■ Problem details:
Every line with the string "Definition" must be copied from the entries below.

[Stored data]
+ + +

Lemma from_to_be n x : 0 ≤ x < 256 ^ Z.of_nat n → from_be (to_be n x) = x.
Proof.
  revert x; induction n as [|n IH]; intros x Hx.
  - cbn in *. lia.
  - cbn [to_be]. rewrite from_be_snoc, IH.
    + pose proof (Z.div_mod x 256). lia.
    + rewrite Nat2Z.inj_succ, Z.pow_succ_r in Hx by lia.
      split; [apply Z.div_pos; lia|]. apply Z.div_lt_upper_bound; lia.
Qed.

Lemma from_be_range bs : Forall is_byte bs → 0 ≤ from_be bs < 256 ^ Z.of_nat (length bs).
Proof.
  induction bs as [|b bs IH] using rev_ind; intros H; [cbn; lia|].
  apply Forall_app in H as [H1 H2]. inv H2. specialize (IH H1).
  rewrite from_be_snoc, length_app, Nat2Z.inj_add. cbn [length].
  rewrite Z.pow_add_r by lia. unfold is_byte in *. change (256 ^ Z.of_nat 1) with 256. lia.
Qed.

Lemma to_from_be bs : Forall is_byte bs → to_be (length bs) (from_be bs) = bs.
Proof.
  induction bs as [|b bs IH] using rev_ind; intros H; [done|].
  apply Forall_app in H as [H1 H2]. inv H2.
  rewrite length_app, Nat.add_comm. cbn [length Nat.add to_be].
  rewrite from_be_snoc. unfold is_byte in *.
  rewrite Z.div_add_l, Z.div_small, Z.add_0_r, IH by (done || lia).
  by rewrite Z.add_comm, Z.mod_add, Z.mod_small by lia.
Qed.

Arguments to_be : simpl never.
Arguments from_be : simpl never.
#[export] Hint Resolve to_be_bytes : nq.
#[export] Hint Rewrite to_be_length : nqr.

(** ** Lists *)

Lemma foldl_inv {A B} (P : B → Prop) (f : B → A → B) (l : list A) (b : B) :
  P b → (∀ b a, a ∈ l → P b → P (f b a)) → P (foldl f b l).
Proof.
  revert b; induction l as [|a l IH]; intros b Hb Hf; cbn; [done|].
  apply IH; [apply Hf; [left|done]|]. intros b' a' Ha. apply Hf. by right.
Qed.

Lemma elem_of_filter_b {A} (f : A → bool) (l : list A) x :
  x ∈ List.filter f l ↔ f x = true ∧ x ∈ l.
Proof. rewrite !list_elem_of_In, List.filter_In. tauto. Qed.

+ + +

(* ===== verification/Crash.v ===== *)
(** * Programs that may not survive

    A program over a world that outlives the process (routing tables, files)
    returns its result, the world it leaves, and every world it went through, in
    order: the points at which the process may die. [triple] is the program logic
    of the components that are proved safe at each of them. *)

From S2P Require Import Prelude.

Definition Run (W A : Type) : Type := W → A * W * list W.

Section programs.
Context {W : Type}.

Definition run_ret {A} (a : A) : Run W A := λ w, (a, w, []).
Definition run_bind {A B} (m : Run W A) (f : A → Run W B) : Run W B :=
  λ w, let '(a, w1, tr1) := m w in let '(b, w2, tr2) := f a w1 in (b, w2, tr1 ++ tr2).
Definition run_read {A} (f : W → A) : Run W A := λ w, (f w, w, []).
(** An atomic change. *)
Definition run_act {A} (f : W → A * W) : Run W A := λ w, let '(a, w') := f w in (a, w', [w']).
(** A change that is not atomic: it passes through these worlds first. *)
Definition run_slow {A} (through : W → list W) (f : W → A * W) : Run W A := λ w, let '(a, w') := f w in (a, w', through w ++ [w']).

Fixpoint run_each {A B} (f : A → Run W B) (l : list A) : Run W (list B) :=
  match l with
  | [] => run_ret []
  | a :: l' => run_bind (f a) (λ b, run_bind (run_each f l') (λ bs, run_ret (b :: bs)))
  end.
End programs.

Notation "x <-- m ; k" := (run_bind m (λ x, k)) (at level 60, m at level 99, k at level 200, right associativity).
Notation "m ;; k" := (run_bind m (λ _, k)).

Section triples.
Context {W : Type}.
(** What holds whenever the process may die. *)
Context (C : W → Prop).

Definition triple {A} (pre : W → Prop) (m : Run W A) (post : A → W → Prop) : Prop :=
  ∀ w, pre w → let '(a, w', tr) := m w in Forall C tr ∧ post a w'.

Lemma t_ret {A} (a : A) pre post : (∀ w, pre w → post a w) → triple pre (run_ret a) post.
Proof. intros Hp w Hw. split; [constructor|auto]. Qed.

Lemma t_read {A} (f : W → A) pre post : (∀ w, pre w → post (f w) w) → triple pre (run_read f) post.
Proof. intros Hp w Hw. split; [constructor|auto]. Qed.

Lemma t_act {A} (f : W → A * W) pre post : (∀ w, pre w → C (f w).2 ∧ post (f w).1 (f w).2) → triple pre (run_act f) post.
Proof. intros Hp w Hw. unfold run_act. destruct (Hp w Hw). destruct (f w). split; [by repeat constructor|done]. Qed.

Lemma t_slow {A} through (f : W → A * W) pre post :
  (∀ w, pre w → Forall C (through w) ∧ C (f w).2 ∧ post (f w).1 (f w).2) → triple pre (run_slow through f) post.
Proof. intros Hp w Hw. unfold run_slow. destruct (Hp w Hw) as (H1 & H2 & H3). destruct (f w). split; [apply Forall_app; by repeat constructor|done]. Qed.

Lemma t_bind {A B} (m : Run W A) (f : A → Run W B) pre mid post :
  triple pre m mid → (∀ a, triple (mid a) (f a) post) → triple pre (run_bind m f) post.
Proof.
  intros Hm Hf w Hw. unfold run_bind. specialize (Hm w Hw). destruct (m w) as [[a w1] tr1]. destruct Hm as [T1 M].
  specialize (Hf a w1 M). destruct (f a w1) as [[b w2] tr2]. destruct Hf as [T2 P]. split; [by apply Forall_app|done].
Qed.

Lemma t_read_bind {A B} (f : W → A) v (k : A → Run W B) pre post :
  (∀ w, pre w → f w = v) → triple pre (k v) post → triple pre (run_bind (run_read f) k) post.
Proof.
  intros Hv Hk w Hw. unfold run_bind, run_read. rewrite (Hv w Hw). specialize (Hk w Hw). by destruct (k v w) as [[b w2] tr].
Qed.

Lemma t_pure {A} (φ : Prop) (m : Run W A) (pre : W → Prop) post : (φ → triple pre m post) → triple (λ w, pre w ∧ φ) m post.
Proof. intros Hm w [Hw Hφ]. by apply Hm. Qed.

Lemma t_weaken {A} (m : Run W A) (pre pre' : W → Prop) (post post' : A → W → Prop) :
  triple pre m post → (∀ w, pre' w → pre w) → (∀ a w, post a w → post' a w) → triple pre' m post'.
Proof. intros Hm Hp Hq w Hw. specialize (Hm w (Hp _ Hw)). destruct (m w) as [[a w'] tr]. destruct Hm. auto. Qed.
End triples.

+ + +

■ Exercise response:
Definition Run (W A : Type) : Type := W → A * W * list W.
Definition run_ret {A} (a : A) : Run W A := λ w, (a, w, []).
Definition run_bind {A B} (m : Run W A) (f : A → Run W B) : Run W B :=
Definition run_read {A} (f : W → A) : Run W A := λ w, (f w, w, []).
Definition run_act {A} (f : W → A * W) : Run W A := λ w, let '(a, w') := f w in (a, w', [w']).
Definition run_slow {A} (through : W → list W) (f : W → A * W) : Run W A := λ w, let '(a, w') := f w in (a, w', through w ++ [w']).
Definition triple {A} (pre : W → Prop) (m : Run W A) (post : A → W → Prop) : Prop :=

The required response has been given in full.